Extract every line starting at the line that contains "destruct (qd_scheduled_for q) as [[d|s]|]" and ending with the final line of the data, inclusive; give only those lines, word for word.

Stored items:
- - - - -
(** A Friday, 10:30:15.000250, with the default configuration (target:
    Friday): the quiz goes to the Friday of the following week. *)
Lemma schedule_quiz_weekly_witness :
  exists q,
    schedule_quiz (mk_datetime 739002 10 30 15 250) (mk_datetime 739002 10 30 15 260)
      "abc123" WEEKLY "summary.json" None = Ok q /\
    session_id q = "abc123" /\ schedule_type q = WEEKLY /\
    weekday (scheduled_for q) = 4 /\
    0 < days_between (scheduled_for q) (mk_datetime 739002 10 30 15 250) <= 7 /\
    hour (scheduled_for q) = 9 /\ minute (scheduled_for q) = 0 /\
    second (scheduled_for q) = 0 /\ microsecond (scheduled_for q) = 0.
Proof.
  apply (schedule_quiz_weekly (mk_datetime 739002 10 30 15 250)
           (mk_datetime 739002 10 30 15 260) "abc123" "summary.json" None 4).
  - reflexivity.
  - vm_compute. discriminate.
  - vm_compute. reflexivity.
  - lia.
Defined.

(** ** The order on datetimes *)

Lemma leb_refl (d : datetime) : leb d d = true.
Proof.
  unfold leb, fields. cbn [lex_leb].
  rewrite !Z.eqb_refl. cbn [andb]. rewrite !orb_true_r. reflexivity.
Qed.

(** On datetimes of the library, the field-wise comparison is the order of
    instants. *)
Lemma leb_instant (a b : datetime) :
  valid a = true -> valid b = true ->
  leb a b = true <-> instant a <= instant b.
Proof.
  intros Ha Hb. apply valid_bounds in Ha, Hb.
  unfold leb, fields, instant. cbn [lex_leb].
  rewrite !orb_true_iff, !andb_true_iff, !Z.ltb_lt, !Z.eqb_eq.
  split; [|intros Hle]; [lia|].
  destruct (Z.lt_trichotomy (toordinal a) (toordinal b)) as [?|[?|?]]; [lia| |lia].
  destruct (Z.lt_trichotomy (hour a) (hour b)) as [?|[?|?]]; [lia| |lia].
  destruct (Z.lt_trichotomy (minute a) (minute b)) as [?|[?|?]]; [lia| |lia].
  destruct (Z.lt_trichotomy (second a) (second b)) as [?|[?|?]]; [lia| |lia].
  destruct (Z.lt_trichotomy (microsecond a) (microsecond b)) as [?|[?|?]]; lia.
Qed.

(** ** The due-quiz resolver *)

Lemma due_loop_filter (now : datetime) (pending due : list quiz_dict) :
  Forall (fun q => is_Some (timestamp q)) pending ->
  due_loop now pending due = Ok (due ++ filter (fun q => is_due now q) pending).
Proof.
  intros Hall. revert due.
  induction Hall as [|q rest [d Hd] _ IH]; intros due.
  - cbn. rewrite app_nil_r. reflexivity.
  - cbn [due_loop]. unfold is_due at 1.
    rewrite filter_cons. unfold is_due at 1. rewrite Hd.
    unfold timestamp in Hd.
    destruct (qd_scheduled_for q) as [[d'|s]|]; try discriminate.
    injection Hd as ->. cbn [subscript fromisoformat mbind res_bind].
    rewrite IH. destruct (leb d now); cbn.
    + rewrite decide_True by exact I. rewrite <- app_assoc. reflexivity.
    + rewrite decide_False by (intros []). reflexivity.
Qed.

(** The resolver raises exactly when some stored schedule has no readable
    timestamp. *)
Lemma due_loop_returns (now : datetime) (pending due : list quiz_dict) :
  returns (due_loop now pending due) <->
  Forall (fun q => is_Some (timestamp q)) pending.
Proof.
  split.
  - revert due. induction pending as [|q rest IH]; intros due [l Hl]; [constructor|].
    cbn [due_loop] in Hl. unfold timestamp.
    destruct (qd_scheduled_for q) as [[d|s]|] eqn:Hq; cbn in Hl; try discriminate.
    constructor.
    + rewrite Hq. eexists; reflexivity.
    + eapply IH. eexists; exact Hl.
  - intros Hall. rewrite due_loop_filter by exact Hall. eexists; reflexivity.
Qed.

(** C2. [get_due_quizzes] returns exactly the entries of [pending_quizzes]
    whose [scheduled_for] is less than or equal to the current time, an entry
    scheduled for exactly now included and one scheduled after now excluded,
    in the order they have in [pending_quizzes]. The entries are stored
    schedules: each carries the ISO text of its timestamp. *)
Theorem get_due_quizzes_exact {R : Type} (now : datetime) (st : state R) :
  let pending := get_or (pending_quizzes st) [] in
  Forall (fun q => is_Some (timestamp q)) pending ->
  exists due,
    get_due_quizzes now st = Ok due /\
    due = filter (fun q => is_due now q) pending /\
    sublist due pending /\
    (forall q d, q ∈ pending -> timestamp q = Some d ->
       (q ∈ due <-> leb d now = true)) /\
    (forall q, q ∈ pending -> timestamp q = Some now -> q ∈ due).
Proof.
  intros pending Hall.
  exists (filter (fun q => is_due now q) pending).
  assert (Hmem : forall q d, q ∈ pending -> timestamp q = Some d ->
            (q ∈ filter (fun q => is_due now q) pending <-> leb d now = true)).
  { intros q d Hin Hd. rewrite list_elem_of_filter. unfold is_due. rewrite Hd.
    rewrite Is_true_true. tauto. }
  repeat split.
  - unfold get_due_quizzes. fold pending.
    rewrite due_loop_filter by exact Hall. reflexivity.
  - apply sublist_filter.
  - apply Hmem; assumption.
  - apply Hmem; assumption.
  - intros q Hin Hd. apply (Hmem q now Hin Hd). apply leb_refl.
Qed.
- - - - -
## OUTPUT OF THE TASK
    destruct (qd_scheduled_for q) as [[d|s]|] eqn:Hq; cbn in Hl; try discriminate.
    constructor.
    + rewrite Hq. eexists; reflexivity.
    + eapply IH. eexists; exact Hl.
  - intros Hall. rewrite due_loop_filter by exact Hall. eexists; reflexivity.
Qed.

(** C2. [get_due_quizzes] returns exactly the entries of [pending_quizzes]
    whose [scheduled_for] is less than or equal to the current time, an entry
    scheduled for exactly now included and one scheduled after now excluded,
    in the order they have in [pending_quizzes]. The entries are stored
    schedules: each carries the ISO text of its timestamp. *)
Theorem get_due_quizzes_exact {R : Type} (now : datetime) (st : state R) :
  let pending := get_or (pending_quizzes st) [] in
  Forall (fun q => is_Some (timestamp q)) pending ->
  exists due,
    get_due_quizzes now st = Ok due /\
    due = filter (fun q => is_due now q) pending /\
    sublist due pending /\
    (forall q d, q ∈ pending -> timestamp q = Some d ->
       (q ∈ due <-> leb d now = true)) /\
    (forall q, q ∈ pending -> timestamp q = Some now -> q ∈ due).
Proof.
  intros pending Hall.
  exists (filter (fun q => is_due now q) pending).
  assert (Hmem : forall q d, q ∈ pending -> timestamp q = Some d ->
            (q ∈ filter (fun q => is_due now q) pending <-> leb d now = true)).
  { intros q d Hin Hd. rewrite list_elem_of_filter. unfold is_due. rewrite Hd.
    rewrite Is_true_true. tauto. }
  repeat split.
  - unfold get_due_quizzes. fold pending.
    rewrite due_loop_filter by exact Hall. reflexivity.
  - apply sublist_filter.
  - apply Hmem; assumption.
  - apply Hmem; assumption.
  - intros q Hin Hd. apply (Hmem q now Hin Hd). apply leb_refl.
Qed.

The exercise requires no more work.